Start of Block

(** * IBFT round state and sync service of polygon-sdk: a shallow embedding

  The development follows two Go source files:
  - [consensus/ibft/state.go]: the validator set, proposer selection and the
    per-round message store of the IBFT driver ([Module ibft]);
  - [protocol/service_v1.go]: the GRPC endpoints [GetObjectsByHash] and
    [GetHeaders] of the sync protocol ([Module protocol]).

  Go integers are modelled as [Z] with their wrap-around written out, Go maps
  as [gmap], slices as lists, and a run-time panic as [None]. *)

From Stdlib Require Import ZArith QArith Qround Qabs Lia Lqa Ascii.
From stdpp Require Import base option list gmap strings.

#[local] Open Scope Z_scope.

(** ** Machine integers *)

Module machine.

(** Conversion to [uint64]: reduction modulo 2^64. *)
Definition uint64 (z : Z) : Z := z `mod` 2 ^ 64.

(** Conversion to [int64]: two's complement reading of the low 64 bits. *)
Definition int64 (z : Z) : Z := (z + 2 ^ 63) `mod` 2 ^ 64 - 2 ^ 63.

Definition is_uint64 (z : Z) : Prop := 0 <= z < 2 ^ 64.
Definition is_int64 (z : Z) : Prop := - 2 ^ 63 <= z < 2 ^ 63.

End machine.

(** ** Package [types]: the data the two files manipulate *)

Module types.

(** [types.Address] is a [20]byte array, read here as the number it spells. *)
Definition Address : Type := N.
Definition ZeroAddress : Address := 0%N.

(** [types.Hash] is a [32]byte array, read the same way. *)
Definition Hash : Type := N.

#[global] Instance Address_eq_dec : EqDecision Address := N.eq_dec.
#[global] Instance Address_countable : Countable Address := N_countable.
#[global] Instance Hash_eq_dec : EqDecision Hash := N.eq_dec.

(** The header fields that the node's packages read and write. *)
Record Header : Type := mkHeader {
  ParentHash : Hash;
  Number : Z;            (* uint64 *)
  StateRoot : Hash;
  GasLimit : Z;
  GasUsed : Z;
  Timestamp : Z;
  HeaderHash : Hash
}.
(** * ODIS pub table planner: the allocation engine of [ODIS.py]

    A shallow embedding of the [TablePlanner] class (tables, waiting and
    seated groups, assignments, combined tables) and of the operations
    [add_table], [remove_table], [add_guests], [seat_guests],
    [mark_group_left], [find_best_table_for_group], [optimize_seating] and
    [rename_group], followed by the properties of the specification.

    Python integers are [Z].  The dictionaries whose iteration order the
    code depends on ([tables], [groups]) are insertion-ordered association
    lists; the others ([assignments], [seated_groups], [combined_tables])
    are finite maps.  [assignments] is a [defaultdict(list)]: reading a
    missing key inserts an empty list, which the model writes out. *)

From Stdlib Require Import ZArith List String Ascii Bool Lia Sorted.
From stdpp Require Import base option list strings pretty gmap.
Import ListNotations.
Local Open Scope string_scope.
Local Open Scope Z_scope.

(** ** Insertion-ordered dictionaries (Python [dict]) *)

Section odict.
Context {K V : Type} `{EqDecision K}.

(** [d[k]] / [k in d] *)
Fixpoint od_get (k : K) (d : list (K * V)) : option V :=
  match d with
  | [] => None
  | (k', v) :: r => if decide (k = k') then Some v else od_get k r
  end.

(** [d[k] = v]: an existing key keeps its position, a new key goes last *)
Fixpoint od_set (k : K) (v : V) (d : list (K * V)) : list (K * V) :=
  match d with
  | [] => [(k, v)]
  | (k', v') :: r =>
      if decide (k = k') then (k, v) :: r else (k', v') :: od_set k v r
  end.

(** [del d[k]] *)
Fixpoint od_del (k : K) (d : list (K * V)) : list (K * V) :=
  match d with
  | [] => []
  | (k', v') :: r =>
      if decide (k = k') then od_del k r else (k', v') :: od_del k r
  end.

Definition od_mem (k : K) (d : list (K * V)) : bool :=
  match od_get k d with Some _ => true | None => false end.
End odict.

(** ** Strings: ['+' in s] and ["+".join(l)] *)

Fixpoint contains_plus (s : string) : bool :=
  match s with
  | EmptyString => false
  | String c s' => if Ascii.eqb c "+"%char then true else contains_plus s'
  end.

Fixpoint join_plus (l : list string) : string :=
  match l with
  | [] => ""
  | [x] => x
  | x :: rest => x +:+ "+" +:+ join_plus rest
  end.

(** ** Data model *)

Module Table.
(** A value of [self.tables]; [component_tables] is the key only combined
    tables carry. *)
Record t := mk {
  capacity : Z;
  occupied : bool;
  combined : bool;
  component_tables : option (list string);
  room : string
}.
Definition set_occupied (b : bool) (r : t) : t :=
  mk (capacity r) b (combined r) (component_tables r) (room r).
Definition set_combined (b : bool) (r : t) : t :=
  mk (capacity r) (occupied r) b (component_tables r) (room r).
End Table.

Module Group.
(** A value of [self.groups] (a waiting group). *)
Record t := mk { size : Z; name : string }.
End Group.

Module Seated.
(** A value of [self.seated_groups]. *)
Record t := mk { size : Z; name : string; table : string }.
End Seated.

Record State := mkState {
  tables : list (string * Table.t);
  assignments : gmap string (list Z);
  groups : list (Z * Group.t);
  seated_groups : gmap Z Seated.t;
  next_group_id : Z;
  combined_tables : gmap string (list string)
}.

Definition with_tables (st : State) (x : list (string * Table.t)) : State :=
  mkState x (assignments st) (groups st) (seated_groups st)
          (next_group_id st) (combined_tables st).
Definition with_assignments (st : State) (x : gmap string (list Z)) : State :=
  mkState (tables st) x (groups st) (seated_groups st)
          (next_group_id st) (combined_tables st).
Definition with_groups (st : State) (x : list (Z * Group.t)) : State :=
  mkState (tables st) (assignments st) x (seated_groups st)
          (next_group_id st) (combined_tables st).
Definition with_seated_groups (st : State) (x : gmap Z Seated.t) : State :=
  mkState (tables st) (assignments st) (groups st) x
          (next_group_id st) (combined_tables st).
Definition with_next_group_id (st : State) (x : Z) : State :=
  mkState (tables st) (assignments st) (groups st) (seated_groups st)
          x (combined_tables st).
Definition with_combined_tables (st : State) (x : gmap string (list string)) : State :=
  mkState (tables st) (assignments st) (groups st) (seated_groups st)
          (next_group_id st) x.
(** The table of all torrents is due on the first run whose fetch
    succeeds.  When every fetched torrent has a name, that run logs the
    header, the rule and one row per fetched torrent, eligible or not
    (nothing when none was fetched), and leaves the first-run flag off.
    When a fetched torrent came without a name, the run throws the
    [TypeError] of reading the [length] of the first such name, before
    it logs a line of the table, and the flag stays on: the table is
    due again on the next run.  A run with the flag off, or whose fetch
    throws, logs no line of the table. *)
Theorem run_shows_summary_once :
  forall (toLowerCase : string -> string)
         (url_hostname : string -> option string) (config : Config)
         (nowSeconds : Js.number) (w : World),
    exists evs,
      trace (snd (run toLowerCase url_hostname config nowSeconds w)) = trace w ++ evs
      /\ (forall torrents w1,
            getTorrents (traced w [EvLog Info MsgAttemptingFetch])
            = (Returns torrents, w1) ->
            let hydrated := map (hydrate nowSeconds) torrents in
            (isFirstRun w = false ->
             isFirstRun (snd (run toLowerCase url_hostname config nowSeconds w))
             = false
             /\ summaryLines evs = [])
            /\ (isFirstRun w = true -> Forall named hydrated ->
                isFirstRun (snd (run toLowerCase url_hostname config nowSeconds w))
                = false
                /\ summaryLines evs
                   = if (List.length torrents =? 0)%nat then []
                     else MsgSummaryHeader :: MsgSummaryRule
                          :: map MsgSummaryRow hydrated)
            /\ (isFirstRun w = true ->
                forall before t after,
                  hydrated = before ++ t :: after ->
                  Forall named before ->
                  forall e,
                    (name t = Js.Undefined /\ e = undefinedLength)
                    \/ (name t = Js.Null /\ e = nullLength) ->
                    fst (run toLowerCase url_hostname config nowSeconds w) = Throws e
                    /\ isFirstRun
                         (snd (run toLowerCase url_hostname config nowSeconds w))
                       = true
                    /\ summaryLines evs = []))
      /\ (forall e w1,
            getTorrents (traced w [EvLog Info MsgAttemptingFetch])
            = (Throws e, w1) ->
            summaryLines evs = []).
Proof.
  intros toLowerCase url_hostname config nowSeconds w.
  destruct (run_frame toLowerCase url_hostname config nowSeconds w)
    as (_ & rest & Ht & H).
  eexists. split; [exact Ht|].
  summary_norm. split.
  - intros torrents w1 Hg. rewrite Hg in H. cbn [fst] in H.
    set (hydrated := map (hydrate nowSeconds) torrents) in *.
    split; [|split].
    + intros F. rewrite F in H. exact H.
    + intros T N. rewrite T in H. apply summaryError_named in N.
      rewrite N in H. destruct H as (Hf & Hs). split; [exact Hf|].
      rewrite Hs, summaryEvents_lines. unfold hydrated. rewrite length_map.
      reflexivity.
    + intros T before t after Hd Hb e He. rewrite T, Hd in H.
      rewrite (summaryError_first before t after Hb) in H.
      destruct He as [(Hn & ->)|(Hn & ->)]; rewrite Hn in H; exact H.
  - intros e w1 Hg. rewrite Hg in H. exact H.
Qed.

(** The first run of a process against a daemon that lists a torrent
    without a name: the run throws, and the table is still due. *)
Lemma run_shows_summary_once_witness :
  fst (run lowerAscii simpleHostname (Sample.config [] false) 7200%float
           (Sample.world (Sample.answering [Sample.nameless])))
  = Throws undefinedLength
  /\ isFirstRun
       (snd (run lowerAscii simpleHostname (Sample.config [] false) 7200%float
                 (Sample.world (Sample.answering [Sample.nameless]))))
     = true.
Proof.
  destruct (run_shows_summary_once lowerAscii simpleHostname
              (Sample.config [] false) 7200%float
              (Sample.world (Sample.answering [Sample.nameless])))
    as (evs & _ & Hok & _).
  destruct (Hok (map normalizeTorrent [Sample.nameless])
                (snd (getTorrents
                        (traced (Sample.world (Sample.answering [Sample.nameless]))
                                [EvLog Info MsgAttemptingFetch]))))
    as (_ & _ & Hthrow).
  { vm_compute. reflexivity. }
  destruct (Hthrow eq_refl []
              (hydrate 7200%float (normalizeTorrent Sample.nameless)) []
              eq_refl (Forall_nil _) undefinedLength)
    as (H1 & H2 & _).
  { left. split; reflexivity. }
  split; [exact H1|exact H2].
Defined.
(** * Greek Property Finder: scoring, filtering, enrichment and derived metrics

    A shallow embedding of the two source files of the repository:
    - [generate_site.py]: the Python yield computation and the JavaScript
      emitted into the page (normalization over [DATA], [score],
      [rebuildBrowse], the hero and formula display of [rebuild],
      [updateFromSliders], [rebuildAirbnb]);
    - [scraper.py]: nearest-point search and drive-time estimates,
      coordinate fix and proximity enrichment in
      [scrape_rightmove_overseas], [classify_region], [_estimate_airbnb],
      [fetch_area_photos], [build_region_info] and the de-duplication,
      filter and ordering of [run_scraper].

    JavaScript and Python numbers are modelled as rationals [Q]; Python
    [int(...)] on non-negative values is [Qfloor]. *)

From Stdlib Require Import QArith Qminmax Qround Qabs Qpower ZArith List String Bool Lia Lqa.
From Stdlib Require Import Sorting.Permutation Sorting.Sorted.
Import ListNotations.

Open Scope Q_scope.

(** ** Python numeric built-ins used by both files *)
Module Py.

(** [int(x)] on a number: truncation toward zero. *)
Definition py_int (x : Q) : Z :=
  if Qle_bool 0 x then Qfloor x else (- Qfloor (- x))%Z.

(** Rounding to the nearest integer, ties to the even neighbour, as
    Python's [round] does. *)
Definition round_half_even (x : Q) : Z :=
  let f := Qfloor x in
  let r := x - inject_Z f in
  if negb (Qle_bool (1 # 2) r) then f
  else if negb (Qle_bool r (1 # 2)) then (f + 1)%Z
  else if Z.even f then f else (f + 1)%Z.

(** [round(x, 1)]: CPython rounds the exact value of its argument to the
    nearest one-decimal number, ties to even, and returns the float that
    reads as that decimal; the decimal is what is kept here. *)
Definition round1 (x : Q) : Q := inject_Z (round_half_even (x * 10)) / 10.

(** Binary64 arithmetic.  A Python float operation ([/] on two ints or on
    floats, [*] on floats) returns the double nearest to the exact result,
    ties to an even significand: [fl] of the exact result, for results below
    the overflow threshold 2^1024.  [fl_ilog2 x] is [floor(log2 x)] for
    [x > 0], computed from the sizes of numerator and denominator; the
    significand of a double in the binade [2^k, 2^(k+1)) has 53 bits, so its
    unit is [2^(k-52)], and never below the subnormal unit [2^-1074]. *)
Definition fl_ilog2 (x : Q) : Z :=
  let l := (Z.log2 (Qnum x) - Z.log2 (Zpos (Qden x)))%Z in
  if Qle_bool (2 ^ l) x then l else (l - 1)%Z.

Definition fl_exp (x : Q) : Z := Z.max (fl_ilog2 x - 52) (-1074).

Definition fl_pos (x : Q) : Q :=
  let e := fl_exp x in inject_Z (round_half_even (x / 2 ^ e)) * 2 ^ e.

Definition fl (x : Q) : Q :=
  match Qnum x with
  | Z0 => 0
  | Zpos _ => fl_pos x
  | Zneg _ => - fl_pos (- x)
  end.

(** [a < b] on numbers. *)
Definition lt_bool (a b : Q) : bool := negb (Qle_bool b a).

(** Truthiness of an optional number ([None] and [0] are falsy). *)
Definition truthy (x : option Q) : bool :=
  match x with None => false | Some v => negb (Qeq_bool v 0) end.

(** [x or d] for an optional integer. *)
Definition or_int (x : option Z) (d : Z) : Z :=
  match x with None => d | Some v => if Z.eqb v 0 then d else v end.

End Py.

(** ** Page-side scoring engine (JavaScript in generate_site.py) *)
Module Site.

(** One entry of [const DATA = [...]], restricted to the fields the
    scoring and filtering code reads. *)
Record item := mkItem {
  id : Z;
  price : Q;
  area : Q;
  airport : Q;
  beachKm : Q;
  grossYield : Q;
  reno : Z;
  region : string
}.

(** The fields [d.nPrice ... d.nReno] written by [DATA.forEach]. *)
Record norm := mkNorm {
  nPrice : Q;
  nArea : Q;
  nAirport : Q;
  nBeach : Q;
  nYield : Q;
  nReno : Q
}.

(** [Math.min(...xs)] / [Math.max(...xs)].  On an empty array JavaScript
    yields [Infinity] / [-Infinity]; the value is then never read, since
    [DATA.forEach] visits no element, so any value serves here. *)
Definition math_min (xs : list Q) : Q :=
  match xs with [] => 0 | x :: t => fold_left Qmin t x end.

Definition math_max (xs : list Q) : Q :=
  match xs with [] => 0 | x :: t => fold_left Qmax t x end.

(** [max === min ? 0.5 : (max - v) / (max - min)] *)
Definition norm_lower (mn mx v : Q) : Q :=
  if Qeq_bool mx mn then 1 # 2 else (mx - v) / (mx - mn).

(** [max === min ? 0.5 : (v - min) / (max - min)] *)
Definition norm_higher (mn mx v : Q) : Q :=
  if Qeq_bool mx mn then 1 # 2 else (v - mn) / (mx - mn).

(** The body of [DATA.forEach(d => {...})] for one listing [d], with the
    bounds computed from the whole catalog [DATA]. *)
Definition normalize (DATA : list item) (d : item) : norm :=
  let prices := map price DATA in
  let areas := map area DATA in
  let airports := map airport DATA in
  let beaches := map beachKm DATA in
  let yields := map grossYield DATA in
  let minPrice := math_min prices in let maxPrice := math_max prices in
  let minArea := math_min areas in let maxArea := math_max areas in
  let minAirport := math_min airports in let maxAirport := math_max airports in
  let minBeach := math_min beaches in let maxBeach := math_max beaches in
  let minYield := math_min yields in let maxYield := math_max yields in
  {| nPrice := norm_lower minPrice maxPrice (price d);
     nArea := norm_higher minArea maxArea (area d);
     nAirport := norm_lower minAirport maxAirport (airport d);
     nBeach := norm_lower minBeach maxBeach (beachKm d);
     nYield := norm_higher minYield maxYield (grossYield d);
     nReno := if Z.eqb (reno d) 0 then 1 else 0 |}.

(** The catalog after [DATA.forEach]: every listing with its components. *)
Definition normalize_all (DATA : list item) : list (item * norm) :=
  map (fun d => (d, normalize DATA d)) DATA.

(** The six slider weights [wPrice ... wReno]. *)
Record weights := mkWeights {
  wPrice : Q;
  wAirport : Q;
  wBeach : Q;
  wSize : Q;
  wYield : Q;
  wReno : Q
}.

(** The sliders are [<input type="range" min="0" max="100">]. *)
Definition weights_nonneg (w : weights) : Prop :=
  0 <= wPrice w /\ 0 <= wAirport w /\ 0 <= wBeach w /\
  0 <= wSize w /\ 0 <= wYield w /\ 0 <= wReno w.

Definition weight_sum (w : weights) : Q :=
  wPrice w + wAirport w + wBeach w + wSize w + wYield w + wReno w.

(** [const total = wPrice + ... + wReno || 1;] *)
Definition total (w : weights) : Q :=
  let s := weight_sum w in if Qeq_bool s 0 then 1 else s.

(** [function score(d)] *)
Definition score (w : weights) (d : norm) : Q :=
  (nPrice d * wPrice w + nAirport d * wAirport w + nBeach d * wBeach w +
   nArea d * wSize w + nYield d * wYield w + nReno d * wReno w) / total w * 100.

(** ** Browse view: [getFilters] result, filtering and ranking *)

(** The object returned by [getFilters()]: [region] is the selected region
    ([""] when none is chosen, which is falsy in JavaScript); a missing or
    unparsable maximum becomes [Infinity], written [None] here. *)
Record filters := mkFilters {
  fRegion : string;
  priceMax : option Q;
  airportMax : option Q
}.

(** [v > max] with [max] possibly [Infinity]. *)
Definition gt_max (v : Q) (m : option Q) : bool :=
  match m with None => false | Some x => negb (Qle_bool v x) end.

(** The predicate passed to [.filter(d => {...})] in [rebuildBrowse]. *)
Definition keep (f : filters) (d : item) : bool :=
  if negb (String.eqb (fRegion f) "") && negb (String.eqb (region d) (fRegion f))
  then false
  else if gt_max (price d) (priceMax f) then false
  else if gt_max (airport d) (airportMax f) then false
  else true.

(** [{...d, sc: score(d)}] *)
Record entry := mkEntry {
  ent_item : item;
  ent_norm : norm;
  sc : Q
}.

(** One step of the stable sort with comparator [(a, b) => b.sc - a.sc]:
    [x] precedes every element of [l] in the input, so it is placed before
    the first [y] with [b.sc - a.sc <= 0], i.e. [y.sc <= x.sc]. *)
Fixpoint insert_desc (x : entry) (l : list entry) : list entry :=
  match l with
  | [] => [x]
  | y :: ys => if Qle_bool (sc y) (sc x) then x :: y :: ys else y :: insert_desc x ys
  end.

(** [Array.prototype.sort] is required to be stable (ECMAScript 2019 and
    later); with a consistent comparator its result is the unique stable
    ordering, which insertion sort computes. *)
Fixpoint sort_desc (l : list entry) : list entry :=
  match l with
  | [] => []
  | x :: xs => insert_desc x (sort_desc xs)
  end.

(** [DATA.map(d => ({...d, sc: score(d)}))], on the normalized catalog. *)
Definition score_all (w : weights) (DATA : list item) : list entry :=
  map (fun p => mkEntry (fst p) (snd p) (score w (snd p))) (normalize_all DATA).

(** [rebuildBrowse]: map to scored entries, filter, then sort. *)
Definition rebuild_browse (w : weights) (f : filters) (DATA : list item) : list entry :=
  sort_desc (filter (fun e => keep f (ent_item e)) (score_all w DATA)).

(** The filter criteria as the specification words them: each supplied
    criterion holds (region equality, price at most the maximum, airport
    minutes at most the maximum). *)
Definition matches (f : filters) (d : item) : Prop :=
  (fRegion f = ""%string \/ region d = fRegion f) /\
  (forall m, priceMax f = Some m -> price d <= m) /\
  (forall m, airportMax f = Some m -> airport d <= m).

End Site.

(** ** Yield computation in [generate_site] (Python) *)
Module SiteYield.
Import Py.

(** For one property [p] of [properties.json]:
    [price = p.get("price", 0) or 0];
    [annual_income = int(airbnb_rate * 365 * airbnb_occ / 100)];
    [gross_yield = round(annual_income / price * 100, 1) if price else 0].
    [p_price] is the stored price ([None] for absent or null), [rate] and
    [occ] the integer nightly rate and occupancy percentage stored by the
    scraper.  [rate * 365 * occ] is an exact int product; the true division
    by 100, the division by the price and the product by 100 are binary64
    operations, each rounded by [fl].  Returns [(annual_income, gross_yield)]. *)
Definition site_yield (p_price : option Q) (rate occ : Z) : Z * Q :=
  let price := match p_price with Some v => v | None => 0 end in
  let annual_income := py_int (fl (inject_Z (rate * 365 * occ) / 100)) in
  let gross_yield :=
    if negb (Qeq_bool price 0)
    then round1 (fl (fl (inject_Z annual_income / price) * 100))
    else 0 in
  (annual_income, gross_yield).

End SiteYield.

(** ** Geo lookups, enrichment and Airbnb estimate (scraper.py) *)
Module Scraper.
Import Py.

(** Failures the Python code can raise on these paths. *)
Inductive py_error :=
| TypeError        (* unpacking or subscripting [None] *)
| AttributeError.  (* [None.get(...)] *)

Inductive res (A : Type) :=
| Ok (a : A)
| Err (e : py_error).
Arguments Ok {A} a.
Arguments Err {A} e.

Definition bind {A B} (r : res A) (k : A -> res B) : res B :=
  match r with Ok a => k a | Err e => Err e end.

Notation "x <- r ;; k" := (bind r (fun x => k)) (at level 61, r at next level, right associativity).

(** An entry of [AIRPORTS] (code and info dict). *)
Record airport_ref := mkAirport {
  acode : string; aname : string; alat : Q; alng : Q; year_round : bool
}.

(** An entry of the OSM beach list; a missing name is [""]. *)
Record beach_ref := mkBeach { bname : string; blat : Q; blng : Q }.

(** An entry of [CITIES]. *)
Record city_ref := mkCity { cname : string; clat : Q; clng : Q; pop : Z }.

End of Block

## Exercise details
The answer is the lines above between the line holding "[EvLog Info MsgAttemptingFetch]))))" and the line holding "(** * Greek", inclusive, each written out exactly, and no others.

## Output of the exercise
                                [EvLog Info MsgAttemptingFetch]))))
    as (_ & _ & Hthrow).
  { vm_compute. reflexivity. }
  destruct (Hthrow eq_refl []
              (hydrate 7200%float (normalizeTorrent Sample.nameless)) []
              eq_refl (Forall_nil _) undefinedLength)
    as (H1 & H2 & _).
  { left. split; reflexivity. }
  split; [exact H1|exact H2].
Defined.
(** * Greek Property Finder: scoring, filtering, enrichment and derived metrics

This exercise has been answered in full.